I came across and interesting BBC report on a young man in the UK living with Muscular Dystrophy who decided to hire a prostitute in order to “lose his virginity.” Doctors believe that it is unlikely Nick Wallis, who is 22 years old, will live past his thirties. Once the public learned of this story, it became a catalyst for discussion, and, at times, heated debate. What is or is not acceptable for disabled human beings? If you happen to be disabled does that automatically mean you can never experience sexual intercourse?
Mr. Wallis was under the care of hospice. The hospice staff consulted with an attorney, clergy, and health care professionals to consider their patient’s intentions. A decision was to locate a sex worker and to facilitate a sexual encounter. While this decision was controversial, it does indicate that the professionals involved concluded that sexual intercourse is a legitimate human need.
Woody AllenSex without love is a meaningless
experience, but as far as meaningless
experiences goits pretty damn good.
Obviously there are people so disabled that it is unlikely they are going to find a partner, be in love, and have a sexual relationship that grows naturally from that relationship. The decision to facilitate a sexual act between a disabled young man and a sex worker indicates that the act of having sex, even apart from a pair bonding relationship, is still a need that ought to be allowed, facilitated and perhaps even encouraged.

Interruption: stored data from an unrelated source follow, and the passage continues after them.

(** X9. Repeated calls saturate. In either adapter with its pop offset
    inside the buffer, [n] calls of [pop_front] move the offset to
    [min (offset + n) bound] (the bound is [N] for the fixed adapter
    and the length of the storage for the growable one) and [n] calls
    of [unpop_front] to [max (offset - n) 0]; with [n] at least the
    offset, [n] calls of [unpop_front] do what [unpop_all] does; and
    [n] pops that stay inside the buffer are undone by [n] unpops. *)
Theorem repeated_pops_saturate
    (T : Type) (N : Z) (a : Fifo_array.t T)
    (CharT : Type) (max_size : Z) (g : Fifo_string.t CharT) (n : nat) :
  0 <= N < SizeT.max ->
  Fifo_array.bounded N a ->
  0 <= max_size < SizeT.max ->
  Fifo_string.typed max_size g ->
  Fifo_string.inv g ->
  (Fifo_array.pop_offset_ (Fifo_array.pop_n N n a)
   = Z.min (Fifo_array.pop_offset_ a + Z.of_nat n) N
   /\ Fifo_array.pop_offset_ (Fifo_array.unpop_n n a)
      = Z.max (Fifo_array.pop_offset_ a - Z.of_nat n) 0
   /\ (Fifo_array.pop_offset_ a <= Z.of_nat n ->
       Fifo_array.unpop_n n a = Fifo_array.unpop_all a)
   /\ (Fifo_array.pop_offset_ a + Z.of_nat n <= N ->
       Fifo_array.unpop_n n (Fifo_array.pop_n N n a) = a))
  /\ (Fifo_string.offset_ (Fifo_string.pop_n n g)
      = Z.min (Fifo_string.offset_ g + Z.of_nat n) (Fifo_string.data_size g)
      /\ Fifo_string.offset_ (Fifo_string.unpop_n n g)
         = Z.max (Fifo_string.offset_ g - Z.of_nat n) 0
      /\ (Fifo_string.offset_ g <= Z.of_nat n ->
          Fifo_string.unpop_n n g = Fifo_string.unpop_all g)
      /\ (Fifo_string.offset_ g + Z.of_nat n <= Fifo_string.data_size g ->
          Fifo_string.unpop_n n (Fifo_string.pop_n n g) = g)
      /\ (Fifo_string.size g <= Z.of_nat n ->
          Fifo_string.empty (Fifo_string.pop_n n g) = true)).
Proof.
  intros HN (Hlen & Hpop & Hpush) HM Ht Hi.
  pose proof (Fifo_string_facts.size_exact max_size HM g Ht Hi) as Hsize.
  destruct Ht as (Hd & Ho). unfold SizeT.in_range, Fifo_string.inv in *.
  pose proof (Fifo_array_order.array_pop_n_saturates N HN n a Hpop) as Hpn.
  assert (Hun : forall s : Fifo_array.t T,
             0 <= Fifo_array.pop_offset_ s <= N ->
             Fifo_array.unpop_n n s
             = Fifo_array.Mk (Fifo_array.data_ s)
                 (Z.max (Fifo_array.pop_offset_ s - Z.of_nat n) 0)
                 (Fifo_array.push_offset_ s)).
  { intros s Hs. apply Fifo_array_order.array_unpop_n_saturates. lia. }
  assert (Hgpn : Fifo_string.pop_n n g
                 = Fifo_string.Mk (Fifo_string.data_ g)
                     (Z.min (Fifo_string.offset_ g + Z.of_nat n)
                            (Fifo_string.data_size g)))
    by (apply Fifo_string_order.string_pop_n_saturates; lia).
  assert (Hgun : forall s : Fifo_string.t CharT,
             0 <= Fifo_string.offset_ s <= Fifo_string.data_size g ->
             Fifo_string.unpop_n n s
             = Fifo_string.Mk (Fifo_string.data_ s)
                 (Z.max (Fifo_string.offset_ s - Z.of_nat n) 0)).
  { intros s Hs. apply Fifo_string_order.string_unpop_n_saturates. lia. }
  split.
  - split; [by rewrite Hpn |]. split; [by rewrite Hun |]. split.
    + intros Hall. rewrite Hun by done. unfold Fifo_array.unpop_all.
      f_equal. lia.
    + intros Hin. rewrite Hpn, Hun by (simpl; lia). simpl.
      replace (Z.max (Z.min (Fifo_array.pop_offset_ a + Z.of_nat n) N
                      - Z.of_nat n) 0)
        with (Fifo_array.pop_offset_ a) by lia.
      apply Fifo_array_facts.array_eta.
  - split; [by rewrite Hgpn |]. split; [by rewrite Hgun by lia |].
    split; [| split].
    + intros Hall. rewrite Hgun by lia. unfold Fifo_string.unpop_all.
      f_equal. lia.
    + intros Hin. rewrite Hgpn, Hgun by (simpl; lia). simpl.
      replace (Z.max (Z.min (Fifo_string.offset_ g + Z.of_nat n)
                            (Fifo_string.data_size g) - Z.of_nat n) 0)
        with (Fifo_string.offset_ g) by lia.
      apply Fifo_string_facts.string_eta.
    + intros Hdrain. rewrite Hgpn. unfold Fifo_string.empty, Fifo_string.size.
      apply bool_decide_eq_true. simpl.
      change (Fifo_string.data_size
                (Fifo_string.Mk (Fifo_string.data_ g)
                   (Z.min (Fifo_string.offset_ g + Z.of_nat n)
                          (Fifo_string.data_size g))))
        with (Fifo_string.data_size g).
      rewrite Z.min_r by lia. apply SizeT_facts.sub_diag.
Qed.

(** Seven pops and unpops on a fixed adapter of capacity 4 and on "ab". *)
Lemma repeated_pops_saturate_witness :
  let a := Fifo_array.Mk [1; 2; 3; 0] 1 3 in
  let g := Fifo_string.Mk ["a"; "b"]%char 1 in
  (0 <= 4 < SizeT.max
   /\ Fifo_array.bounded 4 a
   /\ 0 <= 1024 < SizeT.max
   /\ Fifo_string.typed 1024 g
   /\ Fifo_string.inv g)
  /\ Fifo_array.pop_offset_ (Fifo_array.pop_n 4 7 a) = 4
  /\ Fifo_array.pop_offset_ (Fifo_array.unpop_n 7 a) = 0
  /\ Fifo_string.offset_ (Fifo_string.pop_n 7 g) = 2
  /\ Fifo_string.offset_ (Fifo_string.unpop_n 7 g) = 0.
Proof.
  intros a g.
  assert (HN : 0 <= 4 < SizeT.max) by size_t_lia.
  assert (Hb : Fifo_array.bounded 4 a)
    by (unfold Fifo_array.bounded; simpl; lia).
  assert (HM : 0 <= 1024 < SizeT.max) by size_t_lia.
  assert (Ht : Fifo_string.typed 1024 g)
    by (unfold Fifo_string.typed, Fifo_string.data_size; size_t_lia).
  assert (Hi : Fifo_string.inv g)
    by (unfold Fifo_string.inv, Fifo_string.data_size; simpl; lia).
  destruct (repeated_pops_saturate Z 4 a ascii 1024 g 7 HN Hb HM Ht Hi)
    as ((Hp & Hu & _) & (Hgp & Hgu & _)).
  split.
  - split; [exact HN |]. split; [exact Hb |]. split; [exact HM |].
    split; [exact Ht | exact Hi].
  - split; [exact Hp |]. split; [exact Hu |]. split; [exact Hgp | exact Hgu].
Defined.

(** X10. First in, first out. After the values [vs] have been pushed on
    an empty adapter (within the capacity for the fixed one) and
    [pop_front] has been called [k <= length vs] times, the live
    elements are [vs] without its first [k] values, [size()] is
    [length vs - k], and [front()] is the value pushed at position [k]
    when there is one left. *)
Theorem kth_pop_reaches_kth_push
    (T : Type) (N : Z) (d vs : list T) (k : nat)
    (CharT : Type) (max_size : Z) (ws : list CharT) (j : nat) :
  0 <= N < SizeT.max ->
  Z.of_nat (length d) = N ->
  Z.of_nat (length vs) <= N ->
  (k <= length vs)%nat ->
  0 <= max_size < SizeT.max ->
  Z.of_nat (length ws) <= max_size ->
  (j <= length ws)%nat ->
  (exists s : Fifo_array.t T,
      Fifo_array.push_all N vs (Fifo_array.make d) = Some s
      /\ Fifo_array.elements (Fifo_array.pop_n N k s) = drop k vs
      /\ Fifo_array.size (Fifo_array.pop_n N k s)
         = Z.of_nat (length vs) - Z.of_nat k
      /\ ((k < length vs)%nat ->
          Fifo_array.front (Fifo_array.pop_n N k s) = vs !! k))
  /\ (exists g : Fifo_string.t CharT,
        Fifo_string.push_all max_size ws (Fifo_string.make []) = Some g
        /\ Fifo_string.view (Fifo_string.pop_n j g) = drop j ws
        /\ Fifo_string.size (Fifo_string.pop_n j g)
           = Z.of_nat (length ws) - Z.of_nat j
        /\ Fifo_string.front (Fifo_string.pop_n j g) = ws !! j).
Proof.
  intros HN Hd Hvs Hk HM Hws Hj. split.
  - eexists. split; [by apply Fifo_array_facts.push_all_make |].
    rewrite Fifo_array_order.array_pop_n_saturates by (simpl; lia). simpl.
    replace (Z.min (0 + Z.of_nat k) N) with (Z.of_nat k) by lia.
    set (rest := drop (length vs) d).
    assert (Hc : Fifo_array.consistent N
                   (Fifo_array.Mk (vs ++ rest) (Z.of_nat k)
                                  (Z.of_nat (length vs)))).
    { unfold Fifo_array.consistent; simpl. subst rest.
      rewrite length_app, length_drop. lia. }
    split; [| split].
    + rewrite (Fifo_array_order.array_elements_consistent N HN _ Hc). simpl.
      rewrite !Nat2Z.id. rewrite drop_app_le by lia.
      apply take_app_length'. rewrite length_drop. lia.
    + rewrite (Fifo_array_order.array_size_consistent N HN _ Hc). reflexivity.
    + intros Hlt. unfold Fifo_array.front; simpl.
      rewrite deref_nonneg, Nat2Z.id by lia. by apply lookup_app_l.
  - eexists. split; [by apply Fifo_string_facts.push_all_fresh |].
    assert (Hpop : Fifo_string.pop_n j (Fifo_string.Mk ws 0)
                   = Fifo_string.Mk ws (Z.of_nat j)).
    { rewrite Fifo_string_order.string_pop_n_saturates
        by (unfold Fifo_string.data_size; simpl; lia).
      unfold Fifo_string.data_size; simpl. f_equal. lia. }
    rewrite Hpop.
    assert (Hgood : Fifo_string.typed max_size (Fifo_string.Mk ws (Z.of_nat j))
                    /\ Fifo_string.inv (Fifo_string.Mk ws (Z.of_nat j))).
    { unfold Fifo_string.typed, Fifo_string.inv, Fifo_string.data_size,
        SizeT.in_range; simpl. lia. }
    destruct Hgood as [Ht Hi]. split; [| split].
    + rewrite (Fifo_string_order.string_view_remaining max_size HM _ Ht Hi).
      unfold Fifo_string.data; simpl. by rewrite Nat2Z.id.
    + rewrite (Fifo_string_facts.size_exact max_size HM _ Ht Hi). reflexivity.
    + unfold Fifo_string.front; simpl.
      rewrite deref_nonneg, Nat2Z.id by lia. reflexivity.
Qed.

The big difference between sex for money and sex for free is that sex for money usually costs a lot less.
Brendan Behan
In another BBC article, there was a story about an adult young man with Down ’s syndrome wanted to have sex and that young man’s mother was seeking some way to safely accommodate her son’s desire. The mother stated that that disabled people have a right to have the same human experiences that not-disabled humans routinely enjoy.
My conclusion is that sex is not like air, but it is not like a yearning for chocolate either. There are powerful and profound psychological factors driving our desire to have sex, to think about sex, to pleasure others, to pleasure ourselves.
Sex lies at the root of life, and we can never learn to reverence life until we know how to understand sex.